Here are some more interesting ideas:

  • Make the system transparent.
    Right now we don't know the real price of drugs, because all the bargaining happens on the rebate side. Markets work better when everyone can see prices. This would hurt pharma's profits and negotiating power but help its image.
  • Give the FDA the ability to treat a price increase of an off-patent drug as a shortage.
    This would have stopped Martin Shkreli's price hike on Daraprim in its tracks. The drug sells for $20 in the U.K., where Glaxo sells it. In cases of a declared drug shortage, the FDA can allow foreign drugs to be imported. Right now the FDA is not allowed to consider price in deciding whether there is a shortage (or any other situation). It should be allowed to. A related thought: When a dramatic price increase happens, allow the FDA to fast-track any generic that comes along.
  • Pay different amounts for cancer drugs depending on the type of cancer.
    We pay the same price for a dose of a cancer drug whether it is likely to add years to a patient's life or just weeks. That doesn't make sense. Peter Bach at Memorial Sloan Kettering has proposed changing that so you pay different amounts for Avastin in treating colon cancer versus lung cancer, for instance. Express Scripts says it is going to try it out. "This is a necessary step if we're going to start paying for drugs based on how well they work," says Bach.

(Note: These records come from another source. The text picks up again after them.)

(* ===== verification/Dominators.v ===== *)
(** * Dominator forests (src/core/dominators: DominatorForest.cpp, DominatorNode.cpp)

    The class [DominatorForest]: a copy of a dominator tree of llvm, or of the part of one
    that covers given basic blocks, and its queries. *)
From S2P Require Import Prelude.

(** ** llvm

    A dominator tree of llvm as the constructors read it: its nodes, each with its block
    ([None] for the virtual exit of a post-dominator tree), its depth and its children, the
    root blocks, and the root node. *)
Record LLVMDomNode := mkLLVMDomNode {
  ln_block : option Ptr;
  ln_level : Z;
  ln_children : list Ptr
}.
Record LLVMDomTree := mkLLVMDomTree {
  lt_nodes : gmap Ptr LLVMDomNode;
  lt_roots : list Ptr;
  lt_getNode : Ptr → option Ptr;
  lt_getRootNode : option Ptr
}.

(** the instructions of basic blocks, and where the instructions are *)
Record IRBlocks := mkIRBlocks {
  getParent : Ptr → Ptr;
  getNextNode : Ptr → option Ptr;
  block_insts : Ptr → list Ptr
}.

Section dominators.
Context {IO : IterOrder}.

(** ** State *)

(** [DominatorNode] *)
Record DominatorNode := mkDominatorNode {
  dn_B : option Ptr;
  dn_level : Z;
  dn_parent : option Ptr;
  dn_children : list Ptr
}.

(** [DominatorForest]. [post] is [None] while the code has not initialised it. *)
Record DominatorForest := mkDominatorForest {
  df_nodes : gset Ptr;
  df_bbNodeMap : gmap (option Ptr) Ptr;
  df_post : option bool
}.

Record DomHeap := mkDomHeap {
  dh_nodes : gmap Ptr DominatorNode;
  dh_next : Ptr
}.

Definition DSt : Type := DomHeap * DominatorForest.

Definition load_dom (n : Ptr) : M DSt DominatorNode := λ s, deref (dh_nodes s.1 !! n) s.
Definition store_dom (n : Ptr) (x : DominatorNode) : M DSt unit :=
  modify (λ s, (mkDomHeap (<[n := x]> (dh_nodes s.1)) (dh_next s.1), s.2)).
Definition new_dom (x : DominatorNode) : M DSt Ptr := λ s,
  let p := dh_next s.1 in
  Ok ((mkDomHeap (<[p := x]> (dh_nodes s.1)) (Pos.succ p), s.2), p).
Definition this_f : M DSt DominatorForest := gets snd.
Definition set_f (f : DominatorForest → DominatorForest) : M DSt unit :=
  modify (λ s, (s.1, f s.2)).

(** ** Construction *)

(** [DominatorNode(node)], for a node of llvm and for a node of a forest *)
Definition DominatorNode_new (B : option Ptr) (level : Z) : DominatorNode :=
  mkDominatorNode B level None [].

(** [collectNodesOfTree(T)]: the list is the stack, with its top first. The root node comes
    after the nodes of the roots, which are visited twice. *)
Definition collectStep (T : LLVMDomTree) (st : list (option Ptr) * gset Ptr)
    : Res (list (option Ptr) * gset Ptr + gset Ptr) :=
  let '(worklist, nodes) := st in
  match worklist with
  | [] => Ok (inr nodes)
  | None :: _ => Fail UndefinedBehaviour
  | Some node :: worklist =>
      match lt_nodes T !! node with
      | None => Fail UndefinedBehaviour
      | Some x => Ok (inl (reverse (Some <$> ln_children x) ++ worklist, {[node]} ∪ nodes))
      end
  end.
Definition collectNodesOfTree (T : LLVMDomTree) : Res (gset Ptr) :=
  let worklist := reverse ((lt_getNode T <$> lt_roots T) ++ [lt_getRootNode T]) in
  while (S (length worklist * size (dom (lt_nodes T)))) (collectStep T) (worklist, ∅).

(** [filterNodes(nodes, bbSubset)] *)
Definition filterNodes (nodes : gset Ptr) (bbSubset : gset (option Ptr)) : M DSt (gset Ptr) :=
  let* l := filterM (λ node,
    let* x := load_dom node in
    ret (bool_decide (dn_B x ∈ bbSubset))) (visit nodes) in
  ret (list_to_set l).

(** [cloneLLVMNodes] and [cloneNodes], which differ in the nodes they read: the first loop
    allocates the copies, the second links a copy to those of its children that have one. *)
Definition cloneOne (read : Ptr → M DSt (option Ptr * Z * list Ptr))
    (nodeMap : gmap Ptr Ptr) (node : Ptr) : M DSt (gmap Ptr Ptr) :=
  let* x := read node in
  let* summary := new_dom (DominatorNode_new x.1.1 x.1.2) in
  set_f (λ f, mkDominatorForest ({[summary]} ∪ df_nodes f) (<[x.1.1 := summary]> (df_bbNodeMap f))
                                (df_post f)) ;;;
  ret (<[node := summary]> nodeMap).
Definition linkChild (nodeMap : gmap Ptr Ptr) (summary child : Ptr) : M DSt unit :=
  match nodeMap !! child with
  | None => ret tt
  | Some childSummary =>
      let* c := load_dom childSummary in
      store_dom childSummary (mkDominatorNode (dn_B c) (dn_level c) (Some summary) (dn_children c)) ;;;
      let* s := load_dom summary in
      store_dom summary (mkDominatorNode (dn_B s) (dn_level s) (dn_parent s)
                                         (dn_children s ++ [childSummary]))
  end.
Definition linkOne (read : Ptr → M DSt (option Ptr * Z * list Ptr))
    (nodeMap : gmap Ptr Ptr) (node : Ptr) : M DSt unit :=
  let* summary := deref (nodeMap !! node) in
  let* x := read node in
  forM (linkChild nodeMap summary) x.2.
Definition cloneFrom (read : Ptr → M DSt (option Ptr * Z * list Ptr)) (nodesToClone : gset Ptr)
    : M DSt unit :=
  let* nodeMap := foldM (cloneOne read) ∅ (visit nodesToClone) in
  forM (linkOne read nodeMap) (visit nodesToClone).

Definition readLLVMNode (T : LLVMDomTree) (node : Ptr) : M DSt (option Ptr * Z * list Ptr) :=
  let* x := deref (lt_nodes T !! node) in
  ret (ln_block x, ln_level x, ln_children x).
Definition readNode (node : Ptr) : M DSt (option Ptr * Z * list Ptr) :=
  let* x := load_dom node in
  ret (dn_B x, dn_level x, dn_children x).
Definition cloneLLVMNodes (T : LLVMDomTree) : gset Ptr → M DSt unit := cloneFrom (readLLVMNode T).
Definition cloneNodes : gset Ptr → M DSt unit := cloneFrom readNode.

Definition emptyForest : DominatorForest := mkDominatorForest ∅ ∅ None.
Definition set_post (b : bool) (f : DominatorForest) : DominatorForest :=
  mkDominatorForest (df_nodes f) (df_bbNodeMap f) (Some b).

(** [DominatorForest(DT)] and [DominatorForest(PDT)] *)
Definition DominatorForest_ofTree (T : LLVMDomTree) (post : bool) : M DSt unit :=
  let* nodes := lift (collectNodesOfTree T) in
  set_f (λ _, emptyForest) ;;;
  cloneLLVMNodes T nodes ;;;
  set_f (set_post post).

(** [DominatorForest(DTS, bbSubset)], which leaves [post] uninitialised *)
Definition DominatorForest_subset (DTS : DominatorForest) (bbSubset : gset (option Ptr)) : M DSt unit :=
  let* nodes := filterNodes (df_nodes DTS) bbSubset in
  set_f (λ _, emptyForest) ;;;
  cloneNodes nodes.

(** [~DominatorForest()] *)
Definition DominatorForest_destroy : M DSt unit :=
  let* f := this_f in
  forM (λ node, modify (λ s, (mkDomHeap (delete node (dh_nodes s.1)) (dh_next s.1), s.2)))
       (visit (df_nodes f)) ;;;
  set_f (λ f, mkDominatorForest ∅ ∅ (df_post f)).

(** [transferToClones(bbCloneMap)]; [bbNodeMap] keeps its keys *)
Definition transferToClones (bbCloneMap : gmap (option Ptr) (option Ptr)) : M DSt unit :=
  let* f := this_f in
  forM (λ node,
    let* x := load_dom node in
    massert (bool_decide (is_Some (bbCloneMap !! dn_B x))) ;;;
    let* b := deref (bbCloneMap !! dn_B x) in
    store_dom node (mkDominatorNode b (dn_level x) (dn_parent x) (dn_children x)))
    (visit (df_nodes f)).

(** ** Queries *)

Definition getNode (B : option Ptr) : M DSt (option Ptr) :=
  let* f := this_f in ret (df_bbNodeMap f !! B).

(** [dominates(node1, node2)]: a breadth-first search of the sub-tree *)
Definition dominatesStep (node2 : Ptr) (worklist : list Ptr) : M DSt (list Ptr + bool) :=
  match worklist with
  | [] => ret (inr false)
  | node :: worklist =>
      if decide (node = node2) then ret (inr true)
      else
        let* x := load_dom node in
        ret (inl (worklist ++ dn_children x))
  end.
Definition dominatesNode (node1 node2 : Ptr) : M DSt bool :=
  let* f := this_f in
  whileM (S (size (df_nodes f))) (dominatesStep node2) [node1].

Definition dominatesBlock (B1 B2 : option Ptr) : M DSt bool :=
  let* nodeB1 := getNode B1 in
  let* nodeB2 := getNode B2 in
  match nodeB1, nodeB2 with
  | Some n1, Some n2 => dominatesNode n1 n2
  | _, _ => fail AssertionFailure
  end.

Definition strictlyDominatesBlock (B1 B2 : option Ptr) : M DSt bool :=
  if decide (B1 = B2) then ret false else dominatesBlock B1 B2.

(** [dominates(I, J)]: within a block, the list of instructions is walked from [I] *)
Definition walkStep (ir : IRBlocks) (secondOne : Ptr) (firstOne : option Ptr)
    : Res (option Ptr + bool) :=
  match firstOne with
  | None => Ok (inr false)
  | Some i => if decide (i = secondOne) then Ok (inr true) else Ok (inl (getNextNode ir i))
  end.
Definition dominatesInst (ir : IRBlocks) (I J : Ptr) : M DSt bool :=
  let B1 := getParent ir I in
  let B2 := getParent ir J in
  if decide (B1 = B2) then
    let* found := lift (while (S (S (length (block_insts ir B1)))) (walkStep ir J) (Some I)) in
    let* f := this_f in
    let* post := deref (df_post f) in
    ret (if post : bool then negb found else found)
  else dominatesBlock (Some B1) (Some B2).

Definition strictlyDominatesInst (ir : IRBlocks) (I J : Ptr) : M DSt bool :=
  if decide (I = J) then ret false else dominatesInst ir I J.

(** [dominates(node)]: the node and its ancestors *)
Definition climbStep (st : option Ptr * gset Ptr) : M DSt (option Ptr * gset Ptr + gset Ptr) :=
  match st.1 with
  | None => ret (inr st.2)
  | Some node =>
      let* x := load_dom node in
      ret (inl (dn_parent x, {[node]} ∪ st.2))
  end.
Definition dominatorsOf (node : option Ptr) : M DSt (gset Ptr) :=
  let* f := this_f in
  whileM (S (S (size (df_nodes f)))) climbStep (node, ∅).

Definition getDominatorsOf (ir : IRBlocks) (s : gset Ptr) (dominatedBB : Ptr) : M DSt (gset Ptr) :=
  let* r := filterM (λ value, dominatesBlock (Some (getParent ir value)) (Some dominatedBB))
                    (visit s) in
  ret (list_to_set r).

(** [addDescendants(n, ds)], recursive on the children *)
Fixpoint addDescendants (fuel : nat) (ds : gset (option Ptr)) (n : Ptr)
    : M DSt (gset (option Ptr)) :=
  match fuel with
  | O => fail OutOfFuel
  | S fuel =>
      let* x := load_dom n in
      foldM (addDescendants fuel) ({[dn_B x]} ∪ ds) (dn_children x)
  end.
Definition getDescendants (bb : option Ptr) : M DSt (gset (option Ptr)) :=
  let* bbNode := getNode bb in
  match bbNode with
  | None => fail AssertionFailure
  | Some n => let* f := this_f in addDescendants (S (size (df_nodes f))) ∅ n
  end.

Definition getInstructionsThatDoNotDominateAnyOther (ir : IRBlocks) (s : gset Ptr)
    : M DSt (gset Ptr) :=
  let* r := filterM (λ value,
    let* isDominatingOthers := anyM (λ otherValue,
      if decide (value = otherValue) then ret false else dominatesInst ir value otherValue)
      (visit s) in
    ret (negb isDominatingOthers)) (visit s) in
  ret (list_to_set r).

(** [findNearestCommonDominator] on nodes, climbing from the first one, and on blocks *)
Definition nearestStep (dominatorsOf2 : gset Ptr) (node : option Ptr)
    : M DSt (option Ptr + option Ptr) :=
  match node with
  | None => ret (inr None)
  | Some n =>
      if decide (n ∈ dominatorsOf2) then ret (inr (Some n))
      else let* x := load_dom n in ret (inl (dn_parent x))
  end.
Definition findNearestCommonDominatorNode (node1 node2 : Ptr) : M DSt (option Ptr) :=
  let* dominatorsOf2 := dominatorsOf (Some node2) in
  let* f := this_f in
  whileM (S (S (size (df_nodes f)))) (nearestStep dominatorsOf2) (Some node1).
Definition findNearestCommonDominator (B1 B2 : option Ptr) : M DSt (option Ptr) :=
  massert (bool_decide (B1 ≠ None)) ;;;
  massert (bool_decide (B2 ≠ None)) ;;;
  let* n1 := getNode B1 in
  let* n2 := getNode B2 in
  match n1, n2 with
  | Some n1, Some n2 =>
      let* c := findNearestCommonDominatorNode n1 n2 in
      match c with
      | Some c => let* x := load_dom c in ret (dn_B x)
      | None => fail AssertionFailure
      end
  | _, _ => fail AssertionFailure
  end.
End dominators.
(* ===== verification/DominatorsQuery.v ===== *)
(** * The queries of a dominator forest

    On a well-formed forest the searches terminate and agree with the ancestor relation. *)
From S2P Require Import Prelude Forest Dominators.

Definition kids_of (h : DomHeap) (n : Ptr) : list Ptr := default [] (dn_children <$> dh_nodes h !! n).
Definition par_of (h : DomHeap) (n : Ptr) : option Ptr := dh_nodes h !! n ≫= dn_parent.
Definition rank_of (h : DomHeap) (n : Ptr) : nat := Z.to_nat (default 0%Z (dn_level <$> dh_nodes h !! n)).
Definition block_of (h : DomHeap) (n : Ptr) : option Ptr := dh_nodes h !! n ≫= dn_B.

(** the nodes are live, they form a forest, and the map takes a block to its node *)
Record dom_wf (h : DomHeap) (f : DominatorForest) : Prop := {
  dw_live n : n ∈ df_nodes f → is_Some (dh_nodes h !! n);
  dw_forest : is_forest (df_nodes f) (kids_of h) (par_of h) (rank_of h);
  dw_map b n : df_bbNodeMap f !! b = Some n ↔ n ∈ df_nodes f ∧ block_of h n = b;
  dw_next n : is_Some (dh_nodes h !! n) → (n < dh_next h)%positive
}.

(** [a] is [b] or an ancestor of it *)
Definition dom_above (h : DomHeap) (f : DominatorForest) : relation Ptr :=
  above (df_nodes f) (kids_of h).

Section queries.
Context {IO : IterOrder} (h : DomHeap) (f : DominatorForest) (W : dom_wf h f).
Local Abbreviation U := (df_nodes f).
Local Abbreviation F := (dw_forest h f W).
Local Abbreviation wt := (weight U (kids_of h) (rank_of h)).

Lemma load_dom_run n : n ∈ U → ∃ x, dh_nodes h !! n = Some x ∧ load_dom n (h, f) = Ok ((h, f), x) ∧
  dn_children x = kids_of h n ∧ dn_parent x = par_of h n ∧ dn_B x = block_of h n.
Proof.
  intros [x Hx]%(dw_live h f W). exists x. unfold load_dom, kids_of, par_of, block_of. simpl.
  by rewrite Hx.
Qed.

Lemma dominatesNode_run n1 n2 : n1 ∈ U →
  ∃ b, dominatesNode n1 n2 (h, f) = Ok ((h, f), b) ∧ (b = true ↔ dom_above h f n1 n2).
Proof.
  intros Hn1. assert (wp (dominatesNode n1 n2) (λ b s', s' = (h, f) ∧
    (b = true ↔ dom_above h f n1 n2)) (h, f)) as Hwp.
  { unfold dominatesNode. apply wp_bind, wp_gets.
    apply (wp_whileM _ (λ q s, s = (h, f) ∧ (∀ n, n ∈ q → n ∈ U) ∧
             (dom_above h f n1 n2 ↔ ∃ n, n ∈ q ∧ dom_above h f n n2))
             (λ q _, sum_list_with wt q)).
    - split; [done|]. split; [set_solver|]. split.
      + intros H. exists n1. split; [by left|done].
      + intros (n & ->%list_elem_of_singleton & H). done.
    - intros [|n q] s (-> & Hq & Hab); cbn [dominatesStep].
      { apply wp_ret. split; [done|]. rewrite Hab. split; [done|].
        intros (n & Hn & _). by apply elem_of_nil in Hn. }
      assert (n ∈ U) as Hn by (apply Hq; by left).
      case_decide as Hne.
      { apply wp_ret. split; [done|]. split; [|done]. intros _. apply Hab. exists n.
        split; [by left|]. subst. apply rtc_refl. }
      destruct (load_dom_run n Hn) as (x & _ & Hrun & Hk & _).
      apply (wp_bind_run _ _ _ _ _ _ Hrun), wp_ret. rewrite Hk. split.
      + split; [done|]. split.
        * intros m [Hm|Hm]%elem_of_app; [apply Hq; by right|].
          by apply (child_in _ _ _ _ F n m).
        * rewrite Hab. split.
          -- intros (m & [->|Hm]%elem_of_cons & Hmn); [|exists m; split; [|done]; apply elem_of_app; by left].
             apply rtc_inv in Hmn as [->|(c & [_ Hc] & Hcn)]; [done|].
             exists c. split; [|done]. apply elem_of_app. by right.
          -- intros (m & [Hm|Hm]%elem_of_app & Hmn); [exists m; split; [by right|done]|].
             exists n. split; [by left|]. eapply rtc_l; [|done]. done.
      + rewrite sum_list_with_app. cbn [sum_list_with]. rewrite (weight_kids _ _ _ _ F n) by done. lia.
    - cbn [sum_list_with snd]. pose proof (weight_bound _ _ _ _ F n1 Hn1). lia. }
  apply wp_ok in Hwp as ([h' f'] & b & Hrun & [= -> ->] & Hb). eauto.
Qed.

(** climbing to the parent makes the sub-tree grow *)
Lemma weight_parent n p : n ∈ U → par_of h n = Some p →
  p ∈ U ∧ wt n < wt p ∧ wt p ≤ size U ∧ ∀ a, dom_above h f a n ↔ a = n ∨ dom_above h f a p.
Proof.
  intros Hn Hp. destruct (fo_par _ _ _ _ F n p Hn Hp) as [HpU _].
  assert (child U (kids_of h) p n) as Hc by (by apply (child_inv _ _ _ _ F)).
  split; [done|]. split; [by apply (weight_child _ _ _ _ F)|].
  split; [by apply (weight_bound _ _ _ _ F)|]. intros a.
  unfold dom_above. rewrite (above_parent _ _ _ _ F a n). naive_solver.
Qed.

Lemma above_root n a : n ∈ U → par_of h n = None → dom_above h f a n ↔ a = n.
Proof.
  intros Hn Hp. unfold dom_above. rewrite (above_parent _ _ _ _ F a n). naive_solver.
Qed.

(** how far a node is from a root, for the fuel of the climbs *)
Definition climb_measure (node : option Ptr) : nat :=
  match node with None => 0 | Some n => S (size U - wt n) end.

Lemma climb_parent n : n ∈ U → climb_measure (par_of h n) < climb_measure (Some n).
Proof.
  intros Hn. destruct (par_of h n) as [p|] eqn:Hp; simpl; [|lia].
  destruct (weight_parent n p Hn Hp) as (_ & ? & ? & _). lia.
Qed.

Lemma climb_fuel n : n ∈ U → climb_measure (Some n) < S (S (size U)).
Proof. intros Hn. simpl. lia. Qed.

Lemma dominatorsOf_run n : n ∈ U →
  ∃ s, dominatorsOf (Some n) (h, f) = Ok ((h, f), s) ∧ ∀ a, a ∈ s ↔ dom_above h f a n.
Proof.
  intros Hn. assert (wp (dominatorsOf (Some n)) (λ s s', s' = (h, f) ∧
    ∀ a, a ∈ s ↔ dom_above h f a n) (h, f)) as Hwp.
  { unfold dominatorsOf. apply wp_bind, wp_gets.
    apply (wp_whileM _ (λ st s, s = (h, f) ∧ (∀ m, st.1 = Some m → m ∈ U) ∧
             ∀ a, dom_above h f a n ↔ a ∈ st.2 ∨ ∃ m, st.1 = Some m ∧ dom_above h f a m)
             (λ st _, climb_measure st.1)).
    - split; [done|]. split; [naive_solver|]. intros a. set_solver.
    - intros [[m|] acc] s (-> & Hm & Hab); unfold climbStep; simpl in *.
      2:{ apply wp_ret. split; [done|]. intros a. rewrite Hab. naive_solver. }
      specialize (Hm m eq_refl). destruct (load_dom_run m Hm) as (x & _ & Hrun & _ & Hp & _).
      apply (wp_bind_run _ _ _ _ _ _ Hrun), wp_ret. rewrite Hp. simpl.
      split; [|by apply climb_parent]. split; [done|]. split.
      + intros p Hp'. by apply (weight_parent m p Hm Hp').
      + intros a. rewrite Hab, elem_of_union, elem_of_singleton. destruct (par_of h m) as [p|] eqn:Hp'.
        * destruct (weight_parent m p Hm Hp') as (_ & _ & _ & Ha). specialize (Ha a). naive_solver.
        * pose proof (above_root m a Hm Hp'). naive_solver.
    - by apply climb_fuel. }
  apply wp_ok in Hwp as ([h' f'] & s & Hrun & [= -> ->] & Hs). eauto.
Qed.

Lemma findNearestCommonDominatorNode_run n1 n2 : n1 ∈ U → n2 ∈ U →
  ∃ r, findNearestCommonDominatorNode n1 n2 (h, f) = Ok ((h, f), r) ∧
    match r with
    | Some c => dom_above h f c n1 ∧ dom_above h f c n2 ∧
        ∀ a, dom_above h f a n1 → dom_above h f a n2 → dom_above h f a c
    | None => ∀ a, dom_above h f a n1 → ¬ dom_above h f a n2
    end.
Proof.
  intros Hn1 Hn2. destruct (dominatorsOf_run n2 Hn2) as (doms & Hdoms & Hin).
  assert (wp (findNearestCommonDominatorNode n1 n2) (λ r s', s' = (h, f) ∧
    match r with
    | Some c => dom_above h f c n1 ∧ dom_above h f c n2 ∧
        ∀ a, dom_above h f a n1 → dom_above h f a n2 → dom_above h f a c
    | None => ∀ a, dom_above h f a n1 → ¬ dom_above h f a n2
    end) (h, f)) as Hwp.
  { unfold findNearestCommonDominatorNode. apply (wp_bind_run _ _ _ _ _ _ Hdoms).
    apply wp_bind, wp_gets.
    apply (wp_whileM _ (λ c s, s = (h, f) ∧ (∀ m, c = Some m → m ∈ U ∧ dom_above h f m n1) ∧
             ∀ a, dom_above h f a n1 → dom_above h f a n2 → ∃ m, c = Some m ∧ dom_above h f a m)
             (λ c _, climb_measure c)).
    - split; [done|]. split; [intros m [= <-]; split; [done|apply rtc_refl]|]. eauto.
    - intros [m|] s (-> & Hm & Hab); simpl.
      2:{ apply wp_ret. split; [done|]. intros a H1 H2. by destruct (Hab a H1 H2) as (? & ? & _). }
      destruct (Hm m eq_refl) as [HmU Hmn].
      case_decide as Hd.
      { apply wp_ret. split; [done|]. split; [done|]. split; [by apply Hin|].
        intros a H1 H2. by destruct (Hab a H1 H2) as (? & [= <-] & ?). }
      destruct (load_dom_run m HmU) as (x & _ & Hrun & _ & Hp & _).
      apply (wp_bind_run _ _ _ _ _ _ Hrun), wp_ret. rewrite Hp.
      split; [|by apply climb_parent]. split; [done|]. split.
      + intros p Hp'. destruct (weight_parent m p HmU Hp') as (? & _ & _ & Ha). split; [done|].
        transitivity m; [|exact Hmn]. apply Ha. right. apply rtc_refl.
      + intros a H1 H2. destruct (Hab a H1 H2) as (? & [= <-] & Ham).
        destruct (par_of h m) as [p|] eqn:Hp'.
        * apply (weight_parent m p HmU Hp') in Ham as [->|Ham]; [|by eauto]. by apply Hin in H2.
        * apply (above_root m a HmU Hp') in Ham as ->. by apply Hin in H2.
    - by apply climb_fuel. }
  apply wp_ok in Hwp as ([h' f'] & r & Hrun & [= -> ->] & Hr). eauto.
Qed.

Lemma addDescendants_run fuel ds n : n ∈ U → wt n ≤ fuel →
  ∃ s, addDescendants fuel ds n (h, f) = Ok ((h, f), s) ∧
    ∀ b, b ∈ s ↔ b ∈ ds ∨ ∃ m, dom_above h f n m ∧ block_of h m = b.
Proof.
  revert ds n. induction fuel as [|fuel IH]; intros ds n Hn Hf.
  { pose proof (weight_pos _ _ _ _ F n Hn). lia. }
  destruct (load_dom_run n Hn) as (x & _ & Hrun & Hk & _ & HB).
  assert (wp (addDescendants (S fuel) ds n) (λ s s', s' = (h, f) ∧
    ∀ b, b ∈ s ↔ b ∈ ds ∨ ∃ m, dom_above h f n m ∧ block_of h m = b) (h, f)) as Hwp.
  { simpl. apply (wp_bind_run _ _ _ _ _ _ Hrun). rewrite Hk, HB.
    eapply wp_mono; [apply (wp_foldM _ (λ pre _ acc s, s = (h, f) ∧ ∀ b, b ∈ acc ↔
      b ∈ ds ∨ b = block_of h n ∨ ∃ c m, c ∈ pre ∧ dom_above h f c m ∧ block_of h m = b))|].
    - split; [done|]. intros b. rewrite elem_of_union, elem_of_singleton. split; [tauto|].
      intros [?|[?|(c & m & Hc & _)]]; [tauto..|]. by apply elem_of_nil in Hc.
    - intros pre c post acc s Hl (-> & Hacc).
      assert (child U (kids_of h) n c) as Hc by (split; [done|]; rewrite Hl; set_solver).
      destruct (IH acc c) as (s & Hs & Hin).
      { by apply (child_in _ _ _ _ F n c). }
      { pose proof (weight_child _ _ _ _ F n c Hc). lia. }
      unfold wp. rewrite Hs. split; [done|]. intros b. rewrite Hin, Hacc.
      setoid_rewrite elem_of_snoc. clear. naive_solver.
    - intros s s' (-> & Hs). split; [done|]. intros b. rewrite Hs. split.
      + intros [?|[->|(c & m & Hc & Hcm & Hb)]]; [by left|right..].
        * exists n. split; [apply rtc_refl|done].
        * exists m. split; [|done]. by eapply rtc_l.
      + intros [?|(m & Hnm & Hb)]; [by left|right].
        apply rtc_inv in Hnm as [->|(c & [_ Hc] & Hcm)]; [by left|right]. by exists c, m. }
  apply wp_ok in Hwp as ([h' f'] & s & Hr & [= -> ->] & Hs). eauto.
Qed.

(** *** By blocks *)

Lemma getNode_run b : getNode b (h, f) = Ok ((h, f), df_bbNodeMap f !! b).
Proof. done. Qed.

Lemma node_in b n : df_bbNodeMap f !! b = Some n → n ∈ U ∧ block_of h n = b.
Proof. apply (dw_map h f W). Qed.

Lemma dominatesBlock_run b1 b2 n1 n2 :
  df_bbNodeMap f !! b1 = Some n1 → df_bbNodeMap f !! b2 = Some n2 →
  ∃ r, dominatesBlock b1 b2 (h, f) = Ok ((h, f), r) ∧ (r = true ↔ dom_above h f n1 n2).
Proof.
  intros H1 H2. unfold dominatesBlock, bind. rewrite !getNode_run, H1, H2.
  apply dominatesNode_run. by apply (node_in b1).
Qed.
End queries.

  • Bring down the hammer for rare-disease drugs.
    One idea floating around Washington: Many new medicines are for rare, or "orphan," diseases. (They're called that because drug companies used to ignore them; not anymore.) Under the 1983 Orphan Drug Act, designed to spur pharma investment in rare disorders, companies are given tax benefits and longer protection from generics if they develop an orphan drug. With big pharma hyper-focused on treating rare diseases anyway, the law should be modified so prices above a certain level take those protections away.
  • Allow Medicare to negotiate drug prices.
    In other words, use the U.S. government's buying power to force prices down. The worry here is this could turn into de facto price controls.
  • Give drug companies skin in the cost-savings game.
    Novartis is launching a new heart failure drug, Entresto, that reduces the risk of patients landing in the hospital by 21%, according to a large trial published in the New England Journal of Medicine. Novartis Chief Executive Joseph Jimenez says he has worked out a deal with insurers where Novartis will get paid extra if patients stay out of the hospital. "It is possible to give some of that value back to the system and to generate enough value for Novartis that my shareholders will say, 'That's a good place to invest,' " Jimenez says.